When my parents died, I felt such sadness down to the marrow of my bones for a very long time. I also felt the vibrational energy and imbalance of a sibling dynamic not strongly bonded. There sometimes was a sticky, murky awkwardness to our interactions with one another that was palpable, perhaps only to me, but there none the less. Trying to maintain some semblance of “family,” especially in the hopes of developing a changed and long lasting friendship with my siblings, I buried a lot of my pain and discontent yet again, as I did in my youth. I truly and wistfully hoped for the best, but hoping and reality are often two very different things. I wanted to also forgive them, as I had my parents. I wanted to not just make nice and pretend all was OK, but work hard at fostering positive relationships. This seemed to all work for a bit of time, but when a home is built on a weak foundation sometimes it is better to move.

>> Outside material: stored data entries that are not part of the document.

Lemma cancel_is_final_witness :
  SimulcastTrack.cancelled
    (fst (SimulcastTrack.run
            ([SimulcastTrack.ActAdd (encoding "mid" 2 false)] ++
             SimulcastTrack.ActDone QualityLow ::
             [SimulcastTrack.ActAdd (encoding "low" 6 false)]) bundle_low)) = true.
Proof.
  apply (cancel_is_final [SimulcastTrack.ActAdd (encoding "mid" 2 false)]
           [SimulcastTrack.ActAdd (encoding "low" 6 false)] QualityLow bundle_low).
  simpl. right. right. left. reflexivity.
Defined.

Lemma AddRemoteTrack_lookup_witness :
  SimulcastTrack.getRemoteTrack QualityHigh
    (state (SimulcastTrack.AddRemoteTrack (encoding "high" 8 false) bundle_mixed))
    = Some (newRemoteTrack false (encoding "high" 8 false) 1000) /\
  SimulcastTrack.TotalTracks
    (state (SimulcastTrack.AddRemoteTrack (encoding "high" 8 false) bundle_mixed)) = 2.
Proof.
  destruct (AddRemoteTrack_lookup (encoding "high" 8 false) bundle_mixed)
    as (Hslot & Hsame & _).
  split; [exact Hslot | apply Hsame; discriminate].
Defined.

(** ** The fan-out *)

Section FanOutMore.
Import Track.
Variable pick : rtppool.policy.

Lemma pushArgs_app (a b : list event) : pushArgs (a ++ b) = (pushArgs a ++ pushArgs b)%list.
Proof.
  induction a as [|e a IH]; [reflexivity|].
  destruct e; simpl; rewrite ?IH; reflexivity.
Qed.

Lemma callbackSaw_app (a b : list event) :
  callbackSaw (a ++ b) = (callbackSaw a ++ callbackSaw b)%list.
Proof.
  induction a as [|e a IH]; [reflexivity|].
  destruct e; simpl; rewrite ?IH; reflexivity.
Qed.

Lemma released_app (a b : list event) : released (a ++ b) = (released a ++ released b)%list.
Proof.
  induction a as [|e a IH]; [reflexivity|].
  destruct e; simpl; rewrite ?IH; reflexivity.
Qed.

Lemma packet_eta (pk : rtpPacket) : mkPacket (Header pk) (Payload pk) = pk.
Proof. now destruct pk. Qed.

(** One round of the loop over the client-tracks, with what is pushed. *)
Lemma pushCopy_pushes (p : PacketPtr) (q : QualityLevel) (ct : iClientTrack) (w : World) :
  let b := fst (rtppool.GetPacketAllocationFromPool pick (pool w)) in
  trace (snd (pushCopy pick p q ct w)) =
    (trace w ++ [EvNewPacket; EvAcquire b; EvPush ct (PoolPacket b) (contents w p) q;
                 EvRelease b; EvPacketRelease])%list.
Proof.
  unfold pushCopy, newPacket, packetRelease, push, setHeader, setPayload, storeBuf, acquire,
    load, emit, release, ret.
  rewrite !bind_run. cbn [fst snd pool reader trace].
  destruct (rtppool.GetPacketAllocationFromPool pick (pool w)) as [b pl].
  cbn [fst snd pool reader trace]. rewrite ?bind_run.
  cbn [fst snd pool reader trace contents rtppool.bufs rtppool.free rtppool.next].
  rewrite !lookup_insert_eq. cbn.
  rewrite packet_eta, <- !app_assoc. reflexivity.
Qed.

Lemma acquire_keeps_contents (c0 : nat) (pl : rtppool.Pool) :
  live c0 pl ->
  rtppool.bufs (snd (rtppool.GetPacketAllocationFromPool pick pl)) !! c0 = rtppool.bufs pl !! c0.
Proof.
  intros [_ Hlt]. unfold rtppool.GetPacketAllocationFromPool, rtppool.fresh.
  destruct (pick (rtppool.free pl)) as [i|]; [destruct (rtppool.free pl !! i)|];
    cbn [snd rtppool.bufs]; try reflexivity; apply lookup_insert_ne; lia.
Qed.

(** One round of the loop of [Track.onRead] when [p] is a buffer in use: what
    the callback sees, and that the buffer keeps what it holds. *)
Lemma onRead_body_saw (c0 : nat) (q : QualityLevel) (f : callback) (w : World) :
  live c0 (pool w) ->
  let b := fst (rtppool.GetPacketAllocationFromPool pick (pool w)) in
  let w' := snd (onRead_body pick (PoolPacket c0) q f w) in
  trace w' =
    (trace w ++ [EvAcquire b;
                 EvReadCallback f (PoolPacket c0) (contents w (PoolPacket c0)) q;
                 EvRelease b])%list /\
  contents w' (PoolPacket c0) = contents w (PoolPacket c0).
Proof.
  intros Hlive.
  destruct (acquire_keeps_live pick c0 (pool w) Hlive) as [Hne _].
  pose proof (acquire_keeps_contents c0 (pool w) Hlive) as Hbufs.
  unfold onRead_body, call, setHeader, setPayload, storeBuf, acquire, load, emit, release.
  rewrite !bind_run. cbn [fst snd pool reader trace].
  destruct (rtppool.GetPacketAllocationFromPool pick (pool w)) as [b pl].
  cbn [fst snd pool reader trace] in *. rewrite ?bind_run.
  cbn [fst snd pool reader trace contents rtppool.bufs rtppool.free rtppool.next
       rtppool.ResetPacketPoolAllocation].
  rewrite !(lookup_insert_ne _ b c0) by exact Hne. rewrite Hbufs.
  split; [now rewrite <- !app_assoc | reflexivity].
Qed.

(** The loop over the client-tracks, in full: one push per client-track, in
    their order, each with the buffer acquired for it, holding what the
    reader's packet holds; every buffer is released right after its push. *)
Lemma pushCopy_loop_full (a : nat) (q : QualityLevel) (cts : list iClientTrack) (w : World) :
  exists evs,
    trace (snd (forEach cts (pushCopy pick (ReaderPacket a) q) w)) = (trace w ++ evs)%list /\
    reader (snd (forEach cts (pushCopy pick (ReaderPacket a) q) w)) = reader w /\
    pushArgs evs =
      zip_with (fun ct b => (ct, PoolPacket b, contents w (ReaderPacket a), q))
               cts (acquired evs) /\
    length (acquired evs) = length cts /\
    released evs = acquired evs /\
    callbackSaw evs = [] /\
    (pool_wf (pool w) -> pool_wf (pool (snd (forEach cts (pushCopy pick (ReaderPacket a) q) w)))).
Proof.
  revert w. induction cts as [|ct cts IH]; intros w.
  - exists []. cbn. rewrite app_nil_r. do 6 (split; [reflexivity|]). auto.
  - cbn [forEach]. rewrite bind_run.
    pose proof (pushCopy_pushes (ReaderPacket a) q ct w) as Ht1.
    destruct (pushCopy_spec pick (ReaderPacket a) q ct w) as (_ & Hr1 & Hf1 & Hn1).
    destruct (IH (snd (pushCopy pick (ReaderPacket a) q ct w)))
      as (evs & Ht & Hr & Hargs & Hlen & Hrel & Hsaw & Hwf).
    cbn zeta in Ht1. eexists (_ ++ evs)%list.
    rewrite Ht, Hr, Ht1, Hr1, <- app_assoc.
    do 2 (split; [reflexivity|]).
    rewrite pushArgs_app, acquired_app, released_app, callbackSaw_app, Hargs, Hrel, Hsaw.
    cbn [pushArgs acquired released callbackSaw app zip_with length contents].
    rewrite Hr1, Hlen.
    do 4 (split; [reflexivity|]).
    intros Hwf0. apply Hwf.
    destruct (acquire_spec pick (pool w)) as (_ & _ & _ & Hacq).
    destruct (Hacq Hwf0) as [Hwf1 Hlive].
    eapply release_restores_wf; eauto.
Qed.

(** The loop of [Track.onRead] on a buffer in use, in full. *)
Lemma onRead_loop_full (t : Track) (c0 : nat) (q : QualityLevel) (w : World) :
  live c0 (pool w) ->
  exists evs,
    trace (snd (onRead pick t (PoolPacket c0) q w)) = (trace w ++ evs)%list /\
    reader (snd (onRead pick t (PoolPacket c0) q w)) = reader w /\
    pushArgs evs = [] /\
    callbackSaw evs =
      map (fun f => (f, contents w (PoolPacket c0), q)) (onReadCallbacks t) /\
    length (acquired evs) = length (onReadCallbacks t) /\
    released evs = acquired evs /\
    live c0 (pool (snd (onRead pick t (PoolPacket c0) q w))) /\
    contents (snd (onRead pick t (PoolPacket c0) q w)) (PoolPacket c0)
      = contents w (PoolPacket c0) /\
    (pool_wf (pool w) -> pool_wf (pool (snd (onRead pick t (PoolPacket c0) q w)))).
Proof.
  unfold onRead. revert w.
  induction (onReadCallbacks t) as [|f cbs IH]; intros w Hlive.
  - exists []. cbn [forEach ret snd map length]. rewrite app_nil_r.
    do 6 (split; [reflexivity|]). split; [exact Hlive|]. split; [reflexivity | auto].
  - cbn [forEach]. rewrite bind_run.
    destruct (onRead_body_saw c0 q f w Hlive) as [Ht1 Hc1].
    destruct (onRead_body_spec pick (PoolPacket c0) q f w) as (_ & Hr1 & Hf1 & Hn1).
    destruct (acquire_keeps_live pick c0 (pool w) Hlive) as [Hne [Hfree Hnext]].
    cbn in Hfree, Hnext.
    assert (Hlive1 : live c0 (pool (snd (onRead_body pick (PoolPacket c0) q f w)))).
    { split; [now rewrite Hf1 | now rewrite Hn1]. }
    destruct (IH _ Hlive1) as (evs & Ht & Hr & Hpush & Hsaw & Hlen & Hrel & Hl & Hc & Hwf).
    eexists (_ ++ evs)%list.
    rewrite Ht, Hr, Ht1, Hr1, Hc, Hc1, <- app_assoc.
    do 2 (split; [reflexivity|]).
    rewrite pushArgs_app, acquired_app, released_app, callbackSaw_app, Hpush, Hsaw, Hrel.
    cbn [pushArgs acquired released callbackSaw app map length].
    rewrite Hc1, Hlen.
    do 4 (split; [reflexivity|]). split; [exact Hl|]. split; [reflexivity|].
    intros Hwf0. apply Hwf.
    destruct (acquire_spec pick (pool w)) as (_ & _ & _ & Hacq).
    destruct (Hacq Hwf0) as [Hwf1 Hliveb].
    eapply release_restores_wf; eauto.
Qed.

(** The whole [onRead] closure of [newTrack] on a packet of the read loop. *)
Lemma newTrack_onRead_full (t : Track) (a : nat) (w : World) :
  pool_wf (pool w) ->
  exists (c0 : nat) (pushes calls : list event),
    trace (snd (newTrack_onRead pick t (ReaderPacket a) w)) =
      (trace w ++ pushes ++ [EvNewPacket; EvAcquire c0] ++ calls
         ++ [EvRelease c0; EvPacketRelease])%list /\
    reader (snd (newTrack_onRead pick t (ReaderPacket a) w)) = reader w /\
    pool_wf (pool (snd (newTrack_onRead pick t (ReaderPacket a) w))) /\
    (pushArgs pushes =
       zip_with (fun ct b => (ct, PoolPacket b, contents w (ReaderPacket a), QualityHigh))
                (baseTrack.clientTracks (base t)) (acquired pushes) /\
     length (acquired pushes) = length (baseTrack.clientTracks (base t)) /\
     released pushes = acquired pushes /\
     callbackSaw pushes = []) /\
    (pushArgs calls = [] /\
     callbackSaw calls =
       map (fun f => (f, contents w (ReaderPacket a), QualityHigh)) (onReadCallbacks t) /\
     length (acquired calls) = length (onReadCallbacks t) /\
     released calls = acquired calls).
Proof.
  intros Hwf. unfold newTrack_onRead.
  rewrite bind_run.
  destruct (pushCopy_loop_full a QualityHigh (baseTrack.clientTracks (base t)) w)
    as (pushes & Ht0 & Hr0 & Hargs0 & Hlen0 & Hrel0 & Hsaw0 & Hwf0).
  specialize (Hwf0 Hwf).
  set (w0 := snd (forEach (baseTrack.clientTracks (base t))
                    (pushCopy pick (ReaderPacket a) QualityHigh) w)) in *.
  unfold newPacket, packetRelease, setHeader, setPayload, storeBuf, acquire, load, emit,
    release, ret.
  rewrite !bind_run. cbn [fst snd pool reader trace].
  destruct (acquire_spec pick (pool w0)) as (_ & _ & _ & Hacq).
  destruct (Hacq Hwf0) as [Hwf1 Hlive].
  destruct (rtppool.GetPacketAllocationFromPool pick (pool w0)) as [c0 pl].
  cbn [fst snd pool reader trace] in *. rewrite ?bind_run.
  match goal with
  | |- context [onRead pick t (PoolPacket c0) QualityHigh ?w1] =>
      destruct (onRead_loop_full t c0 QualityHigh w1)
        as (calls & Ht & Hr & Hpush & Hsaw & Hlen & Hrel & Hl & _ & Hwf2);
        [exact Hlive|]; set (w2 := snd (onRead pick t (PoolPacket c0) QualityHigh w1)) in *
  end.
  cbn [fst snd pool reader trace contents rtppool.bufs rtppool.free rtppool.next] in *.
  rewrite !lookup_insert_eq in Hsaw. cbn in Hsaw. rewrite packet_eta, Hr0 in Hsaw.
  exists c0, pushes, calls. rewrite Ht, Hr, Ht0, Hr0.
  split; [now rewrite <- !app_assoc|]. split; [reflexivity|].
  split; [|split; [repeat split; assumption | repeat split; assumption]].
  eapply release_restores_wf; [apply Hwf2; exact Hwf1 | exact Hl | reflexivity | reflexivity].
Qed.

A friend recently said to me that “families cause us the most pain because we are so invested.” Truer words have never been spoken. But like all investments, knowing when you have to let go of the false hope that things will ever be any better or improve can be so difficult. When the effort to bring intention and purpose to improving things just becomes a sad, tired repetition of the past, it’s ok to say “enough is enough.” Now, as a woman who has reached the tender and wiser age of 56, I feel the need to let go of a bond with my siblings, that has left not only me, but them , feeling unheard, misunderstood, misrepresented and stuck. The distorted lens of our upbringing prevents each of us, at times, from moving forward. So, when the same sad, redundant story line gets played out, and any attempt at showing there is more to this relationship then just the fact that we all grew up in the same house, enough is enough.
We all have had our feelings deeply hurt, but it’s time to stop distorting facts to elicit sympathy causing proverbial lines in the sand to be drawn among extended family who also have their distorted lens through which to view our lives. I no longer want to play the games that were learned so well in our youth. They did help us survive at that time. I want to thrive! Breathe!
Supportive, non judgmental relationships that don’t come with a lot of “excess baggage” are very hard to come by and need to be treasured when found. I have that in not only my husband and son but in the many people who I have come to know as the adult, grown up version of me. These are people who are united in both drive and determination to be the best we can be!
To forge a healthier dynamic sometimes you have to let go of those things that keep you held in check or have you continuously caught in a mental loop. Its called becoming an adult. And it’s painful…..but in the long run, a healthier place to be!
Change hurts but its the only way we learn to let go, let be and trust in the process.